Work request: Filter the material below down to the lines with the word "when" and give those lines.

Materials provided:
(** X9: the post-processor masks what lies outside the coverage segment:
    every pixel of the block outside the block-local segment of its row
    becomes the sentinel converted to the encoding when a sentinel is
    configured and is left as it was when none is; the pixels of the buffer
    beyond the block are never written, and the buffer keeps its size. *)
Theorem pixels_outside_the_segment_become_the_sentinel (b0 : RasterBand)
  (blockIndex : Z * Z) (T : CType) (data : buffer) :
  let b := withRowSegments b0 in
  ctype_of (eDataType b0) = Some T ->
  0 < nBlockXSize b0 -> 0 < nBlockYSize b0 -> 0 <= snd blockIndex ->
  (snd blockIndex + 1) * nBlockYSize b0
  <= Z.of_nat (length (rowSegmentsInsidePredictionRadius b)) ->
  exists data' : buffer,
    postProcessBlock b0 blockIndex data = Ok (b, data')
    /\ length data' = length data
    /\ (forall j : nat,
          0 <= Z.of_nat j < nBlockYSize b0 * nBlockXSize b0 ->
          (j < length data)%nat ->
          let seg := clipToBlock b blockIndex
                       (rowSegmentAt b (snd blockIndex * nBlockYSize b0
                                        + Z.of_nat j / nBlockXSize b0)) in
          ~ (seg_start seg <= Z.of_nat j mod nBlockXSize b0 < seg_end seg) ->
          data' !! j = match noDataValue b0 with
                       | Some v => Some (static_cast T v)
                       | None => data !! j
                       end)
    /\ (forall j : nat,
          nBlockYSize b0 * nBlockXSize b0 <= Z.of_nat j -> data' !! j = data !! j).
Proof.
  intros b HT HW HH Hy Hin.
  destruct (withRowSegments_fields b0) as (HeT & Hsec & Hnd & HbW & HbH & _).
  fold b in HeT, Hsec, Hnd, HbW, HbH.
  exists (imap (block_pixel b blockIndex T) data).
  split; [apply postProcessBlock_imap; assumption |].
  split; [apply length_imap |]. split.
  - intros j Hj Hlen seg Hout. rewrite list_lookup_imap.
    destruct (lookup_lt_is_Some_2 data j Hlen) as [p Hp]. rewrite Hp.
    cbn [fmap option_fmap option_map].
    unfold block_pixel. rewrite HbW, HbH.
    destruct (decide _) as [_|Hn]; [|contradiction].
    fold seg. rewrite Hnd. unfold row_pixel.
    destruct (noDataValue b0) as [v|]; cbn [option_map].
    + destruct (Z.ltb_spec (Z.of_nat j mod nBlockXSize b0) (seg_start seg));
        [reflexivity |].
      destruct (Z.ltb_spec (Z.of_nat j mod nBlockXSize b0) (seg_end seg));
        [lia | reflexivity].
    + destruct (Z.leb_spec (seg_start seg) (Z.of_nat j mod nBlockXSize b0));
        destruct (Z.ltb_spec (Z.of_nat j mod nBlockXSize b0) (seg_end seg));
        cbn [andb]; try lia; reflexivity.
  - intros j Hj. rewrite list_lookup_imap.
    destruct (data !! j) as [p|]; [|reflexivity].
    cbn [fmap option_fmap option_map]. f_equal.
    unfold block_pixel. rewrite HbW, HbH.
    destruct (decide _) as [Hn|_]; [lia | reflexivity].
Qed.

Solution:
    becomes the sentinel converted to the encoding when a sentinel is
    configured and is left as it was when none is; the pixels of the buffer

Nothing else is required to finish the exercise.